You are given the edges of an undirected graph. Count how many complete subgraphs of size three exist that contain one or more starting with the letter t.

Aside: Games with local (but not hotseat) multiplayer have gotten rather rarer over the years… how many people still know what a LAN party is/was?

I spent a little while making a StrGraph<'a> library for this one. You can see the entire source for that module here. Essentially:

  • It can read From<&'a str>
  • Internally, it stores nodes, edges, and neighbors as HashSets/HashMaps. I store both edges and neighbors because I needed edges first and only later realized it would be nice to have both.
  • Accessors for nodes, edges, and neighbors return impl Iterator<Item = &' str> (or a tuple for edges)

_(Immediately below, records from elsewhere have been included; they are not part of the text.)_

(* ===== verification/FedPush.v ===== *)
(** * Federation push ([hokora/federation/pusher.py], [mirror_ingestor.py],
      [protocol/handlers/federation.py], [handle_push_messages])

    The sender's side (a cursor per peer and channel, batches, backoff), the
    handler that receives a batch from a trusted peer, and the ingestion of a
    message that a mirror link delivers.  [RNS.Identity.recall] with an
    identity hash, the clock and the network are arguments. *)

From S2P Require Import Prelude Constants Models Queries Permissions RateLimit Ban Sealed Sequencer Message Ingest Wire Verification History Epoch Invites Session Live FedAuth.

(** ** Values of a relayed message *)

Definition get_val (k : string) (d : dict string val) : val := default VNone (dict_get k d).

(** [d.get(k, 0)] where the code goes on to use a number. *)
Definition get_num (k : string) (d : dict string val) : res float :=
  match dict_get k d with
  | None => Ok (fz 0)
  | Some (VFloat f) => Ok f
  | Some (VInt z) => Ok (fz z)
  | Some _ => Raise (Exn TypeError k)
  end.

(** The body: a string, or nothing. *)
Definition get_body (d : dict string val) : res (option string) :=
  match dict_get "body" d with
  | None => Ok (Some EmptyString)
  | Some (VStr s) => Ok (Some s)
  | Some VNone => Ok None
  | Some _ => Raise (Exn TypeError "body")
  end.

Definition get_epoch_no (d : dict string val) : option Z :=
  match dict_get "encryption_epoch" d with Some (VInt z) => Some z | _ => None end.

(** [(d.get("display_name") or "")[:64] or None] *)
Definition get_name (d : dict string val) : option string :=
  or_none (py_take 64 (or_empty (get_str "display_name" None d))).
(** [add_mirror] of the daemon. *)
Definition add_mirror (node_hash : string) (max_backoff : float) (remote_hash : bytes) (channel_id : string)
    (initial_cursor : Z) : M MirrorManager unit :=
  let peer_hash_hex := string_of (hex remote_hash) in
  let key := mirror_key peer_hash_hex channel_id in
  let! g := get in
  if dict_has key (mg_mirrors g) then ret tt
  else
    let m := new_mirror remote_hash channel_id initial_cursor in
    let m := {| cm_remote_hash := cm_remote_hash m; cm_channel_id := cm_channel_id m; cm_link := cm_link m;
                cm_cursor := cm_cursor m; cm_running := cm_running m; cm_started := cm_started m;
                cm_timer := cm_timer m; cm_state := cm_state m; cm_attempt := cm_attempt m;
                cm_recall_none := cm_recall_none m; cm_authenticated := cm_authenticated m;
                cm_handshake := true; cm_epoch_manager := cm_epoch_manager m; cm_out := cm_out m |} in
    match start (rns key) (u key) m with
    | (Raise e, _) => throw e
    | (Ok _, m) =>
        modify (set_mirrors (dict_set key m)) ;;
        modify (set_pushers (dict_set key (FederationPusher.init peer_hash_hex channel_id node_hash max_backoff)))
    end.

Definition remove_mirror (remote_hash : bytes) (channel_id : string) : M MirrorManager unit :=
  let key := mirror_key (string_of (hex remote_hash)) channel_id in
  on_mirror key tt stop ;;
  modify (set_mirrors (dict_del key)).
(* ===== verification/Requests.v ===== *)
(** * What requests do ([hokora/protocol/sync.py], [protocol/link_manager.py])

    The theorems of [Server]: which tables a request of each kind can change,
    that the database stays well formed under any sequence of requests, that a
    refused request changes nothing and a replayed one is refused, and that
    a request that is understood is answered at most once, under its nonce, and
    exactly once when its handler is in time. *)

From S2P Require Import Prelude Constants Models Queries Permissions RateLimit Ban Sealed Sequencer Message Ingest Wire Verification History Epoch Invites Session Live Media FedAuth FedPush Metadata Server.

(** ** The reach of a request *)

Definition session_action (a : Z) : bool :=
  bool_decide (a ∈ [SYNC_CDSP_SESSION_INIT; SYNC_CDSP_PROFILE_UPDATE; SYNC_SEARCH; SYNC_FETCH_MEDIA]).

(** What a request with action [a] leaves alone. *)
Record footprint (a : Z) (db db' : DB) : Prop := {
  fp_core : (a =? SYNC_PUSH_MESSAGES) = false → same_core db db';
  fp_peers : (a =? SYNC_FEDERATION_HANDSHAKE) = false → peers db' = peers db;
  fp_grants : (a =? SYNC_REDEEM_INVITE) = false →
    role_assignments db' = role_assignments db ∧ identities db' = identities db ∧ sealed_keys db' = sealed_keys db;
  fp_invites : (a =? SYNC_REDEEM_INVITE) || (a =? SYNC_CREATE_INVITE) = false → invites db' = invites db;
  fp_sessions : session_action a = false →
    sessions db' = sessions db ∧ deferred_sync_items db' = deferred_sync_items db;
  fp_bans : ∀ h, is_blocked h db' = is_blocked h db;
  fp_rest : roles db' = roles db ∧ categories db' = categories db ∧ channel_overrides db' = channel_overrides db
    ∧ audit_log db' = audit_log db ∧ federation_epoch_state db' = federation_epoch_state db
    ∧ pending_sealed_distributions db' = pending_sealed_distributions db;
}.

#[export] Instance footprint_preorder a : PreOrder (footprint a).
Proof.
  split; [by intros db|]. intros d1 d2 d3 [A1 A2 A3 A4 A5 A6 A7] [B1 B2 B3 B4 B5 B6 B7]. split.
  - intros H. destruct (A1 H) as (? & ? & ?), (B1 H) as (? & ? & ?). split_and!; congruence.
  - intros H. rewrite B2 by done. auto.
  - intros H. destruct (A3 H) as (? & ? & ?), (B3 H) as (? & ? & ?). split_and!; congruence.
  - intros H. rewrite B4 by done. auto.
  - intros H. destruct (A5 H), (B5 H). split; congruence.
  - intros h. by rewrite B6.
  - destruct_and!. split_and!; congruence.
Qed.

And the following methods (in the order I wrote them):

  • completely_connected(node: &'a str) - Returns a completely connected subgraph containing node
  • largest_completely_connected(node: &'a str) - Returns the largest completely connected subgraph containing node; this is super inefficient
  • is_completely_connected(nodes: &[&'a str]) - A helper to check if the given list of nodes is a completely connected component

All that being said, I only used the accessor for part1:

#[aoc(day23, part1, v1)]
fn part1_v1(input: &str) -> usize {
    let g = StrGraph::from(input);
    let mut count = 0;

    let mut sorted_nodes = g.nodes().collect::<Vec<_>>();
    sorted_nodes.sort();

    for (i, a) in sorted_nodes.iter().enumerate() {
        for (j, b) in sorted_nodes.iter().skip(i + 1).enumerate() {
            if !g.has_edge(a, b) {
                continue;
            }

            for c in sorted_nodes.iter().skip(i + j + 1) {
                if !g.has_edge(a, c) || !g.has_edge(b, c) {
                    continue;
                }

                if a.starts_with('t') || b.starts_with('t') || c.starts_with('t') {
                    count += 1;
                }
            }
        }
    }

    count
}

It really does just look for an a, b, and c that are connected and have one starting with t. THere is a slight improvement in that it guarantees that i < j < k so we only count each ordering once and also doesn’t bother searching for c if a and b are already not connected.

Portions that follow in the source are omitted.